Constantius rolled himself around in the chair so that he faced the throne, his short legs slewed over to one side. “My Kagan, everybody knows now that Edeco sent a rider back to tell you what had happened in New Rome, that you knew of the bribery long before the Romans came, and yet you had preparations made for them and allowed them to camp near Hungvar. My Kagan, people will think you a tyrant, arbitrary, and small-minded.”
“I am,” Attila said. “I enjoy it.” But Constantius was right; the game had its limitations. “I could allow them to—Yes?”
Edeco came into the room, his lance in his hand. “Attila, King Ardaric is waiting to see you.”
“Have him wait.”
Edeco nodded; his eyes remained on Attila’s a trifle longer than necessary before he turned and went out. Attila settled back into the throne, folding his hands across his belly. “Bring me a cup of milk, Constantius.”
“My Kagan.” Constantius levered himself up from the chair and went across the room to the table.
Attila pondered the situation. The night before, the Romans had sent a messenger secretly to Ardaric and taken him to the Roman camp, where he had stayed almost until dawn. When he returned to his own house he had been the richer by many little presents and a lot of gold. All this Edeco had discovered. There was always the possibility that Ardaric had not allowed himself to be seduced, and of course Attila had to remember that Edeco hated Ardaric. Constantius waddled back across the room with the ivywood cup in one hand and another cup in the other. Giving the one to Attila he sat down again to sip his wine.

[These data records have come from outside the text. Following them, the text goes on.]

(** [filename.rsplit('.', 1)[1]]: the text after the last dot, when there
    is a dot. *)
Fixpoint after_last_dot (filename : string) : option string :=
  match filename with
  | EmptyString => None
  | String c s' =>
      match after_last_dot s' with
      | Some ext => Some ext
      | None => if Ascii.eqb c "." then Some s' else None
      end
  end.

Definition allowed_file (filename : string) : bool :=
  contains "." filename &&
  match after_last_dot filename with
  | Some ext => set_mem (lower ext) ALLOWED_EXTENSIONS
  | None => false
  end.

Definition no_dot (c : ascii) : bool := negb (Ascii.eqb c ".").

(** The place of a status category in the order of the bands, from below
    the acceptable range up to significantly high. *)
Definition band_rank (category : string) : nat :=
  if String.eqb category "below_acceptable" then 0
  else if String.eqb category "below_optimal" then 1
  else if String.eqb category "optimal" then 2
  else if String.eqb category "above_optimal" then 3
  else if String.eqb category "above_acceptable" then 4
  else if String.eqb category "significantly_high" then 5
  else 6.

(** ** The header of a tabular file *)

Definition NAME_HEADERS : list string :=
  [ "biomarker"; "parameter"; "name"; "test" ].

Definition VALUE_HEADERS : list string := [ "value"; "result"; "level" ].

(** The loop over [enumerate(header)], left at the first column whose
    lowered and stripped title is in [names]; [i] is the index of the
    first column of [header]. *)
Fixpoint find_column (names : list string) (header : list string) (i : nat)
  : option nat :=
  match header with
  | [] => None
  | col :: header' =>
      if set_mem (strip (lower col)) names then Some i
      else find_column names header' (S i)
  end.

(** [name_col] and [value_col], with the fallback to the first and the
    second column. *)
Definition csv_columns (header : list string) : nat * nat :=
  (match find_column NAME_HEADERS header 0 with Some i => i | None => 0%nat end,
   match find_column VALUE_HEADERS header 0 with Some j => j | None => 1%nat end).

(** The body of [parse_csv_file] from the rows the reader returns; a file
    without header line, or with an empty one, gives the empty map. *)
Definition parse_csv_table (float_of_string : string -> option Q)
  (table : list (list string)) : dict Q :=
  match table with
  | [] => []
  | header :: rows =>
      if is_empty header then []
      else
        let (name_col, value_col) := csv_columns header in
        parse_csv_rows float_of_string name_col value_col rows
  end.


(** * Properties *)

Open Scope list_scope.

(** ** Comparisons *)

Lemma Qleb_le (x y : Q) : Qleb x y = true <-> x <= y.
Proof. unfold Qleb. apply Qle_bool_iff. Qed.

Lemma Qltb_lt (x y : Q) : Qltb x y = true <-> x < y.
Proof.
  unfold Qltb. rewrite negb_true_iff. split; intro H.
  - apply Qnot_le_lt. intro Hle. apply Qle_bool_iff in Hle. congruence.
  - destruct (Qle_bool y x) eqn:E; [|reflexivity].
    apply Qle_bool_iff in E. exfalso. exact (Qlt_not_le _ _ H E).
Qed.

Lemma Qeqb_eq (x y : Q) : Qeqb x y = true <-> x == y.
Proof. unfold Qeqb. apply Qeq_bool_iff. Qed.

Lemma Qleb_compat (x x' y y' : Q) : x == x' -> y == y' -> Qleb x y = Qleb x' y'.
Proof. intros Hx Hy. unfold Qleb. rewrite Hx, Hy. reflexivity. Qed.

Lemma Qltb_compat (x x' y y' : Q) : x == x' -> y == y' -> Qltb x y = Qltb x' y'.
Proof. intros Hx Hy. unfold Qltb. rewrite Hx, Hy. reflexivity. Qed.

(** ** The range classifier *)

Lemma classify_compat (rules : BiomarkerRule) (v v' : Q) :
  v == v' -> classify rules v = classify rules v'.
Proof.
  intro H. unfold classify, between.
  destruct (calculate_optimal_range _ _) as [omin omax].
  rewrite (Qleb_compat omin omin v v'), (Qleb_compat v v' omax omax),
    (Qleb_compat (acceptable_min rules) (acceptable_min rules) v v'),
    (Qleb_compat v v' (acceptable_max rules) (acceptable_max rules)),
    (Qltb_compat v v' omin omin), (Qltb_compat omax omax v v'),
    (Qltb_compat v v' (acceptable_min rules) (acceptable_min rules)),
    (Qltb_compat (acceptable_max rules) (acceptable_max rules) v v'),
    (Qleb_compat (high_threshold rules) (high_threshold rules) v v')
    by (assumption || reflexivity).
  reflexivity.
Qed.

(** The last [else] of the chain, with its label ['Normal'], is never
    reached, nor is the inner [else] of the acceptable band. *)
Lemma classify_in_bands (rules : BiomarkerRule) (v : Q) :
  In (fst (classify rules v)) BAND_STATUSES /\
  In (snd (classify rules v)) STATUS_CATEGORIES /\
  snd (classify rules v) <> "unknown".
Proof.
  unfold classify, between, Qltb, Qleb.
  destruct (calculate_optimal_range _ _) as [omin omax].
  destruct (Qle_bool omin v) eqn:E1; destruct (Qle_bool v omax) eqn:E2;
    destruct (Qle_bool (acceptable_min rules) v) eqn:E3;
    destruct (Qle_bool v (acceptable_max rules)) eqn:E4;
    destruct (Qle_bool (high_threshold rules) v) eqn:E5;
    simpl; (split; [tauto | split; [tauto | discriminate]]).
Qed.

(** C6: glucose has the acceptable range 70-100 and the high threshold
    126; the value 115 is classified "Above Acceptable", the value 126
    "Significantly High" (the threshold itself counts) and the value 80
    "Optimal". *)
Theorem glucose_classification :
  option_map (fun r => (acceptable_min r, acceptable_max r, high_threshold r))
    (dict_get BIOMARKER_RULES "glucose") = Some (70, 100, 126) /\
  option_map a_status (analyze_biomarker "glucose" 115) = Some "Above Acceptable" /\
  option_map a_status (analyze_biomarker "glucose" 126) = Some "Significantly High" /\
  option_map a_status (analyze_biomarker "glucose" 80) = Some "Optimal".
Proof. repeat split. Qed.

(** C7: range classification is total and deterministic.  For a key of
    the registry and any value the classifier returns one record; its
    status category is in the closed enumeration; no other record is
    returned for the same key and value, and an equal value gets the same
    status and category. *)
Theorem classification_total_deterministic (biomarker_key : string) (v : Q) :
  dict_mem BIOMARKER_RULES biomarker_key = true ->
  exists a : Analysis,
    analyze_biomarker biomarker_key v = Some a /\
    In (a_status_category a) STATUS_CATEGORIES /\
    In (a_status a) BAND_STATUSES /\
    (forall a', analyze_biomarker biomarker_key v = Some a' -> a' = a) /\
    (forall v', v == v' ->
       option_map (fun x => (a_status x, a_status_category x))
         (analyze_biomarker biomarker_key v')
       = Some (a_status a, a_status_category a)).
Proof.
  unfold dict_mem, analyze_biomarker.
  destruct (dict_get BIOMARKER_RULES biomarker_key) as [rules|]; [intros _|discriminate].
  pose proof (classify_in_bands rules v) as (Hs & Hc & _).
  destruct (classify rules v) as [status status_category] eqn:E.
  eexists. split; [reflexivity|]. simpl in *.
  repeat split; try assumption.
  - intros a' Ha'. congruence.
  - intros v' Hv. rewrite <- (classify_compat rules v v' Hv), E. reflexivity.
Qed.

Lemma classification_total_deterministic_witness :
  exists a : Analysis,
    analyze_biomarker "tsh" 3.2 = Some a /\
    In (a_status_category a) STATUS_CATEGORIES /\
    In (a_status a) BAND_STATUSES /\
    (forall a', analyze_biomarker "tsh" 3.2 = Some a' -> a' = a) /\
    (forall v', 3.2 == v' ->
       option_map (fun x => (a_status x, a_status_category x))
         (analyze_biomarker "tsh" v')
       = Some (a_status a, a_status_category a)).
Proof. apply (classification_total_deterministic "tsh" 3.2). reflexivity. Defined.

(** ** The evaluation of one condition *)

Lemma evaluate_absent (condition : Condition) (biomarkers : dict Q) :
  dict_get biomarkers (biomarker condition) = None ->
  evaluate_disease_condition condition biomarkers = Ok false.
Proof. intro H. unfold evaluate_disease_condition. rewrite H. reflexivity. Qed.

Lemma evaluate_present (condition : Condition) (biomarkers : dict Q) (v : Q) :
  dict_get biomarkers (biomarker condition) = Some v ->
  well_formed (operator condition) (value condition) ->
  exists b : bool,
    evaluate_disease_condition condition biomarkers = Ok b /\
    (b = true <-> satisfies v (operator condition) (value condition)).
Proof.
  intros Hget Hwf. unfold evaluate_disease_condition. rewrite Hget.
  destruct condition as [k op th]. simpl in *.
  inversion Hwf; subst; simpl.
  - eexists; split; [reflexivity|]. rewrite Qleb_le.
    split; [apply sat_ge | intro H; inversion H; assumption].
  - eexists; split; [reflexivity|]. rewrite Qleb_le.
    split; [apply sat_le | intro H; inversion H; assumption].
  - eexists; split; [reflexivity|]. rewrite Qltb_lt.
    split; [apply sat_gt | intro H; inversion H; assumption].
  - eexists; split; [reflexivity|]. rewrite Qltb_lt.
    split; [apply sat_lt | intro H; inversion H; assumption].
  - eexists; split; [reflexivity|]. rewrite Qeqb_eq.
    split; [apply sat_eq | intro H; inversion H; assumption].
  - destruct (Qleb lo v) eqn:Elo; simpl.
    + eexists; split; [reflexivity|]. rewrite Qleb_le. apply Qleb_le in Elo.
      split; [apply sat_between; assumption | intro H; inversion H; assumption].
    + eexists; split; [reflexivity|].
      split; [discriminate|]. intro H; inversion H; subst.
      match goal with Hle : lo <= v |- _ => apply Qleb_le in Hle; congruence end.
Qed.

(** C9: a condition whose biomarker is not a key of the map evaluates to
    false and raises nothing; when the biomarker has a value, a condition
    of the data model evaluates, without raising, to the truth of the
    comparison its operator names, [between] taking both bounds in. *)
Theorem evaluate_disease_condition_correct (condition : Condition)
  (biomarkers : dict Q) :
  (dict_get biomarkers (biomarker condition) = None ->
   evaluate_disease_condition condition biomarkers = Ok false) /\
  (forall v : Q,
     dict_get biomarkers (biomarker condition) = Some v ->
     well_formed (operator condition) (value condition) ->
     exists b : bool,
       evaluate_disease_condition condition biomarkers = Ok b /\
       (b = true <-> satisfies v (operator condition) (value condition))).
Proof.
  split.
  - apply evaluate_absent.
  - intro v. apply evaluate_present.
Qed.

Lemma evaluate_disease_condition_correct_witness :
  evaluate_disease_condition (mkCondition "tsh" ">" (TNum 4.0)) [("glucose", 90)]
  = Ok false /\
  exists b : bool,
    evaluate_disease_condition (mkCondition "tsh" "between" (TList [3.0; 4.0]))
      [("tsh", 4.0)] = Ok b /\
    (b = true <-> satisfies 4.0 "between" (TList [3.0; 4.0])).
Proof.
  split.
  - apply (proj1 (evaluate_disease_condition_correct
                    (mkCondition "tsh" ">" (TNum 4.0)) [("glucose", 90)])).
    reflexivity.
  - apply (proj2 (evaluate_disease_condition_correct
                    (mkCondition "tsh" "between" (TList [3.0; 4.0]))
                    [("tsh", 4.0)]) 4.0).
    + reflexivity.
    + apply wf_between.
Defined.

(** ** The rule evaluator *)

Lemma well_formed_b_sound (condition : Condition) :
  well_formed_b condition = true ->
  well_formed (operator condition) (value condition).
Proof.
  destruct condition as [k op th]. unfold well_formed_b. simpl.
  destruct th as [t | [| lo [| hi [|]]]]; try discriminate.
  - rewrite !orb_true_iff, !String.eqb_eq.
    intros [E | [E | [E | [E | [E | E]]]]]; try discriminate; subst; constructor.
  - rewrite String.eqb_eq. intros ->. constructor.
Qed.

Lemma evaluate_total (condition : Condition) (biomarkers : dict Q) :
  well_formed_b condition = true ->
  evaluate_disease_condition condition biomarkers = Ok (holds biomarkers condition).
Proof.
  intro Hwf. apply well_formed_b_sound in Hwf. unfold holds.
  destruct (dict_get biomarkers (biomarker condition)) as [v|] eqn:E.
  - destruct (evaluate_present condition biomarkers v E Hwf) as (b & -> & _).
    reflexivity.
  - rewrite (evaluate_absent condition biomarkers E). reflexivity.
Qed.

Lemma mapM_evaluate (conditions : list Condition) (biomarkers : dict Q) :
  forallb well_formed_b conditions = true ->
  mapM (fun condition => evaluate_disease_condition condition biomarkers) conditions
  = Ok (map (holds biomarkers) conditions).
Proof.
  induction conditions as [| c cs IH]; simpl; [reflexivity|].
  rewrite andb_true_iff. intros [Hc Hcs].
  rewrite (evaluate_total c biomarkers Hc). simpl. rewrite (IH Hcs). reflexivity.
Qed.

The Kagan drank some milk and set the cup down carefully on the arm of the throne.
“Constantius,” Attila said, “when the Roman’s messenger comes today, tell him that the envoy may come to Hungvar—see that they are given the four rooms in the rear of the palace, the ones facing the stockade wall.”
Constantius looked up at him. “There are far too many of them to be comfortable in those rooms, my Kagan. There are twenty of the Romans, and those rooms are very small.”
Attila grunted. “I don’t wish them to be comfortable.”
“And the rooms are now in use—we are storing lumber there.”
“Move the wood.”
“Where shall I put the wood, my Kagan? If I put it outside, what if it rains? There are no rooms indoors, not with so many important men coming to Hungvar.”